DEV Community

Jay
Jay

Posted on

Building a Real-Time AI Piano Coach with Gemini Live API

Building a Real-Time AI Piano Coach with Gemini Live API

Created for the Gemini Live Agent Challenge hackathon

GeminiLiveAgentChallenge


The Problem: Piano Practice is Lonely

Music practice has always been a solitary endeavor. You sit alone with your instrument, a metronome, and maybe a YouTube tutorial. Even modern piano apps feel like rhythm games -- they grade you on note accuracy but can't see your hands, can't hear your tone quality, and certainly can't have a conversation about your playing.

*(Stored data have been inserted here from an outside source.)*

(** * stat.c: a Solaris rendition of the Linux stat command

    A shallow embedding of [stat.c] and the properties of its output.

    Conventions of the embedding.
    - [mode_t], [uid_t], [dev_t], [time_t] and [int] values are integers
      of [Z]; the casts the program writes ([(int)], and the implicit
      conversion of [%x] and [%o] to [unsigned int]) are written out as
      wrap-around modulo [2^32], the ILP32 model the program is compiled
      for by [cc -o stat stat.c].
    - C strings are [string]s; the one place where the program prints a
      buffer it has not terminated (the [readlink] target) keeps the
      buffer's earlier contents in the model.
    - [printf] and [perror] append to a trace of events, system calls are
      recorded in the same trace, and the global buffers [atime_str],
      [mtime_str], [ctime_str] and [errno] are an explicit state.
    - What the C library does on its own account is part of the model:
      [perror] may leave another value in [errno] than the one it found,
      and [getopt_long] writes a diagnostic for an option it does not
      know. *)

From Stdlib Require Import ZArith List Bool Lia.
From Stdlib Require Import Strings.String Strings.Ascii.
Import ListNotations.

Open Scope string_scope.
Open Scope Z_scope.

(** ** Constants of the Solaris headers *)

Module Sys.
(** <sys/stat.h> *)
Definition S_IFMT   : Z := 0xF000.
Definition S_IAMB   : Z := 0x1FF.
Definition S_IFIFO  : Z := 0x1000.
Definition S_IFCHR  : Z := 0x2000.
Definition S_IFDIR  : Z := 0x4000.
Definition S_IFBLK  : Z := 0x6000.
Definition S_IFREG  : Z := 0x8000.
Definition S_IFLNK  : Z := 0xA000.
Definition S_IFSOCK : Z := 0xC000.
Definition S_IFDOOR : Z := 0xD000.
Definition S_IFPORT : Z := 0xE000.
Definition S_ISUID  : Z := 0x800.
Definition S_ISGID  : Z := 0x400.
Definition S_ISVTX  : Z := 0x200.
Definition S_IRUSR  : Z := 0x100.
Definition S_IWUSR  : Z := 0x080.
Definition S_IXUSR  : Z := 0x040.
Definition S_IRGRP  : Z := 0x020.
Definition S_IWGRP  : Z := 0x010.
Definition S_IXGRP  : Z := 0x008.
Definition S_IROTH  : Z := 0x004.
Definition S_IWOTH  : Z := 0x002.
Definition S_IXOTH  : Z := 0x001.
(** <sys/errno.h> *)
Definition ENOENT : Z := 2.
Definition EACCES : Z := 13.
Definition EBADF  : Z := 9.
Definition EINVAL : Z := 22.
(** <sys/param.h> *)
Definition MAXPATHLEN : nat := 1024.
End Sys.
Import Sys.

(** ** Characters and the conversions of printf *)

Definition NUL : ascii := ascii_of_nat 0.
Definition TAB : string := String (ascii_of_nat 9) "".
Definition NL  : string := String (ascii_of_nat 10) "".

(** A C condition: any non-zero integer is true. *)
Definition c_true (z : Z) : bool := negb (z =? 0).

(** [(int) z] and the conversion to [unsigned int]. *)
Definition cast_uint (z : Z) : Z := z mod 2 ^ 32.
Definition cast_int (z : Z) : Z := (z + 2 ^ 31) mod 2 ^ 32 - 2 ^ 31.

(** The digit of value [d], [0 <= d < 16], in lower case as [%x] has it. *)
Definition digit_char (d : Z) : ascii :=
  if d <? 10 then ascii_of_nat (48 + Z.to_nat d)
  else ascii_of_nat (87 + Z.to_nat d).

Fixpoint digits_aux (base : Z) (fuel : nat) (n : Z) (acc : string) : string :=
  let acc' := String (digit_char (n mod base)) acc in
  match fuel with
  | O => acc'
  | S f => if n / base =? 0 then acc' else digits_aux base f (n / base) acc'
  end.

(** The digits of [n >= 0] in [base]; the binary length of [n] bounds the
    number of digits. *)
Definition unsigned_digits (base n : Z) : string :=
  digits_aux base (Z.to_nat (Z.log2 n)) n "".

Fixpoint replicate (n : nat) (c : ascii) : string :=
  match n with
  | O => ""
  | S k => String c (replicate k c)
  end.

(** Field width: right-justified with [c] ([%5d], [%04o], [%8s]) and
    left-justified with blanks ([%-10lld]). *)
Definition pad_left (c : ascii) (w : nat) (s : string) : string :=
  replicate (w - String.length s) c ++ s.
Definition pad_right (w : nat) (s : string) : string :=
  s ++ replicate (w - String.length s) " "%char.

(** [%d] and [%lld]. *)
Definition fmt_d (n : Z) : string :=
  if n <? 0 then "-" ++ unsigned_digits 10 (- n) else unsigned_digits 10 n.
(** [%x] and [%o] of an [unsigned int]. *)
Definition fmt_x (n : Z) : string := unsigned_digits 16 (cast_uint n).
Definition fmt_o (n : Z) : string := unsigned_digits 8 (cast_uint n).

(** ** The helpers on [st_mode] *)

Definition is_device_type (st_mode : Z) : bool :=
  let t := Z.land st_mode S_IFMT in
  if t =? S_IFCHR then true
  else if t =? S_IFBLK then true
  else false.

Definition is_symlink (st_mode : Z) : bool :=
  Z.land st_mode S_IFMT =? S_IFLNK.

Definition file_type (st_mode : Z) : string :=
  let t := Z.land st_mode S_IFMT in
  if t =? S_IFIFO then "named fifo"
  else if t =? S_IFCHR then "character device"
  else if t =? S_IFDIR then "directory"
  else if t =? S_IFBLK then "block device"
  else if t =? S_IFREG then "regular file"
  else if t =? S_IFLNK then "symbolic link"
  else if t =? S_IFSOCK then "socket"
  else if t =? S_IFDOOR then "door"
  else if t =? S_IFPORT then "event port"
  else "<unknown>".

Definition file_type_char (st_mode : Z) : ascii :=
  let t := Z.land st_mode S_IFMT in
  if t =? S_IFIFO then "p"%char
  else if t =? S_IFCHR then "c"%char
  else if t =? S_IFDIR then "d"%char
  else if t =? S_IFBLK then "b"%char
  else if t =? S_IFREG then "-"%char
  else if t =? S_IFLNK then "l"%char
  else if t =? S_IFSOCK then "s"%char
  else if t =? S_IFDOOR then "D"%char
  else if t =? S_IFPORT then "P"%char
  else "?"%char.

(** The three static buffers [mode_str] are distinct objects, one per
    function, so each call yields its own three characters. *)
Definition str3 (a b c : ascii) : string := String a (String b (String c "")).

Definition user_perms (st_mode : Z) : string :=
  str3 (if c_true (Z.land st_mode S_IRUSR) then "r"%char else "-"%char)
       (if c_true (Z.land st_mode S_IWUSR) then "w"%char else "-"%char)
       (if c_true (Z.land st_mode S_ISUID)
        then (if c_true (Z.land st_mode S_IXUSR) then "s"%char else "S"%char)
        else (if c_true (Z.land st_mode S_IXUSR) then "x"%char else "-"%char)).

Definition group_perms (st_mode : Z) : string :=
  str3 (if c_true (Z.land st_mode S_IRGRP) then "r"%char else "-"%char)
       (if c_true (Z.land st_mode S_IWGRP) then "w"%char else "-"%char)
       (if c_true (Z.land st_mode S_ISGID)
        then (if c_true (Z.land st_mode S_IXGRP) then "s"%char else "S"%char)
        else (if c_true (Z.land st_mode S_IXGRP) then "x"%char else "-"%char)).

Definition other_perms (st_mode : Z) : string :=
  str3 (if c_true (Z.land st_mode S_IROTH) then "r"%char else "-"%char)
       (if c_true (Z.land st_mode S_IWOTH) then "w"%char else "-"%char)
       (if c_true (Z.land st_mode S_IXOTH) then "x"%char else "-"%char).

(** The ten characters between [/] and [)] of the permissions line:
    [%c%s%s%s] of [decode_permissions]. *)
Definition symbolic_mode (st_mode : Z) : string :=
  String (file_type_char st_mode)
         (user_perms st_mode ++ group_perms st_mode ++ other_perms st_mode).

(** ** The operating system and the C library

    What the program asks of its environment: the two metadata queries,
    [readlink], the identity databases, the time zone rules, the text of
    an error number and the [major]/[minor] macros of <sys/mkdev.h>. *)

Record struct_stat : Type := {
  st_mode : Z; st_uid : Z; st_gid : Z;
  st_size : Z; st_blocks : Z; st_blksize : Z;
  st_dev : Z; st_rdev : Z; st_ino : Z; st_nlink : Z;
  st_atime : Z; st_mtime : Z; st_ctime : Z
}.

Record struct_tm : Type := {
  tm_sec : Z; tm_min : Z; tm_hour : Z; tm_mday : Z; tm_mon : Z;
  tm_year : Z; tm_wday : Z; tm_yday : Z; tm_isdst : Z
}.

(** The outcome of a system call: its result, or the value it leaves in
    [errno] when it returns -1. *)
Inductive sysret (A : Type) : Type :=
| Ok (a : A)
| Err (code : Z).
Arguments Ok {A} a.
Arguments Err {A} code.

Record world : Type := {
  sys_stat : string -> sysret struct_stat;
  sys_lstat : string -> sysret struct_stat;
  (** the contents of the link, which [readlink] copies out unterminated *)
  sys_readlink : string -> sysret string;
  (** what the memory at [target] holds when [main] reaches it *)
  stack_junk : string;
  (** the passwd and group entries: the buffer that [getpwuid_r] and
      [getgrgid_r] fill starts with the name of the entry found *)
  pw_entry : Z -> option string;
  gr_entry : Z -> option string;
  localtime_r : Z -> struct_tm;
  (** seconds west of UTC of standard and of daylight saving time *)
  timezone : Z;
  altzone : Z;
  strerror : Z -> string;
  (** the value that [perror] leaves in [errno], given the one it found:
      the same when all goes well, another when its own writing fails *)
  perror_errno : Z -> Z;
  (** the diagnostic of [getopt_long] for an option character that is
      not among the options of the program *)
  illegal_option : ascii -> string;
  major : Z -> Z;
  minor : Z -> Z
}.

(** ** State, trace and the monad of the program *)

Inductive event : Type :=
| Stdout (text : string)
| Stderr (text : string)
| Call_stat (path : string)
| Call_lstat (path : string)
| Call_readlink (path : string).

(** The objects that outlive a call: [errno], the three global
    timestamp buffers, and the memory of the array [target] of [main],
    which is the same memory at every turn of the loop. *)
Record memory : Type := {
  errno : Z;
  atime_str : string;
  mtime_str : string;
  ctime_str : string;
  target : string
}.

(** Objects of static storage start out zeroed; [target] does not. *)
Definition initial (w : world) : memory :=
  {| errno := 0; atime_str := ""; mtime_str := ""; ctime_str := "";
     target := stack_junk w |}.

Definition M (A : Type) : Type := memory -> A * memory * list event.

Definition ret {A : Type} (a : A) : M A := fun g => (a, g, []).

Definition bind {A B : Type} (m : M A) (k : A -> M B) : M B :=
  fun g =>
    let '(a, g1, t1) := m g in
    let '(b, g2, t2) := k a g1 in
    (b, g2, (t1 ++ t2)%list).

Notation "x <- m ;; k" := (bind m (fun x => k))
  (at level 61, m at next level, right associativity).
Notation "m ;; k" := (bind m (fun _ => k))
  (at level 61, right associativity).

Definition printf (text : string) : M unit := fun g => (tt, g, [Stdout text]).

Definition set_errno (e : Z) (g : memory) : memory :=
  {| errno := e; atime_str := atime_str g;
     mtime_str := mtime_str g; ctime_str := ctime_str g;
     target := target g |}.

(** [perror] writes the message and the text of [errno] to the error
    stream; what it leaves in [errno] is for the library to say. *)
Definition perror (w : world) (msg : string) : M unit :=
  fun g => (tt, set_errno (perror_errno w (errno g)) g,
            [Stderr (msg ++ ": " ++ strerror w (errno g) ++ NL)]).

Definition get_errno : M Z := fun g => (errno g, g, []).

Definition set_target (t : string) (g : memory) : memory :=
  {| errno := errno g; atime_str := atime_str g;
     mtime_str := mtime_str g; ctime_str := ctime_str g;
     target := t |}.

(** [stat(path, &finfo)] and [lstat(path, &finfo)]: [Some finfo] stands
    for the return value 0 with [finfo] filled in, [None] for -1. *)
Definition stat (w : world) (path : string) : M (option struct_stat) :=
  fun g =>
    match sys_stat w path with
    | Ok fi => (Some fi, g, [Call_stat path])
    | Err e => (None, set_errno e g, [Call_stat path])
    end.

Definition lstat (w : world) (path : string) : M (option struct_stat) :=
  fun g =>
    match sys_lstat w path with
    | Ok fi => (Some fi, g, [Call_lstat path])
    | Err e => (None, set_errno e g, [Call_lstat path])
    end.

Fixpoint take (n : nat) (s : string) : string :=
  match n, s with
  | S k, String c r => String c (take k r)
  | _, _ => ""
  end.

Fixpoint drop (n : nat) (s : string) : string :=
  match n, s with
  | S k, String _ r => drop k r
  | _, _ => s
  end.

(** What [%s] prints of the memory [mem]: the characters before the
    first NUL. *)
Fixpoint cstr (mem : string) : string :=
  match mem with
  | "" => ""
  | String c r => if Ascii.eqb c NUL then "" else String c (cstr r)
  end.

(** [readlink(path, target, bufsiz)]: the number of bytes placed in
    [target], or -1.  At most [bufsiz] bytes are written over what the
    memory held, and no terminator is added. *)
Definition readlink (w : world) (path : string) (bufsiz : nat) : M Z :=
  fun g =>
    match sys_readlink w path with
    | Ok l =>
        let written := take bufsiz l in
        (Z.of_nat (String.length written),
         set_target (written ++ drop (String.length written) (target g)) g,
         [Call_readlink path])
    | Err e => (-1, set_errno e g, [Call_readlink path])
    end.

(** ** usage *)

Definition usage_text (exe : string) : string :=
  "usage:" ++ NL ++ NL ++
  "  " ++ exe ++ " {options} <path> {<path> ..}" ++ NL ++ NL ++
  " options:" ++ NL ++ NL ++
  "  -h/--help            display this help and exit" ++ NL ++
  "  -L/--dereference     follow symlinks" ++ NL ++
  NL.

Definition usage (exe : string) : M unit := printf (usage_text exe).

(** ** Names of users and groups *)

Definition get_uid_string (w : world) (the_uid : Z) : string :=
  match pw_entry w the_uid with
  | Some uid_str => uid_str
  | None => "<unknown>"
  end.

Definition get_gid_string (w : world) (the_gid : Z) : string :=
  match gr_entry w the_gid with
  | Some gid_str => gid_str
  | None => "<unknown>"
  end.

When Google announced the Gemini Live Agent Challenge, I saw the chance to build something different: an AI that doesn't just listen to notes, but truly coaches -- seeing your hands, hearing your music, reading your MIDI data, and talking to you naturally in real time.


What is PianoQuest Live?

PianoQuest Live is a real-time multimodal AI piano coach powered by the Gemini 2.5 Flash Native Audio model. It processes three simultaneous input streams:

  1. Voice and Audio (Microphone): Talk to Gemini naturally -- ask questions about technique, request feedback, or just have a conversation about music theory.
  2. Vision (Camera): A phone or tablet camera watches your hands at the piano. Gemini sees finger position, wrist angle, and hand form in real time.
  3. MIDI Data (USB Piano): Every note you play is captured with precise velocity (0-127) and timing data via the Web MIDI API, giving Gemini quantitative evidence to ground its coaching.

The magic is that Gemini processes all three streams simultaneously in a single Live API session, allowing it to correlate what it sees (a tense wrist) with what the MIDI shows (velocity dropping on those notes) and what it hears (a loss of tonal clarity).


The Multi-Device Architecture

One of the biggest technical challenges was that a piano player needs their hands free. You can't hold a phone and play piano at the same time. Our solution: a multi-device room system.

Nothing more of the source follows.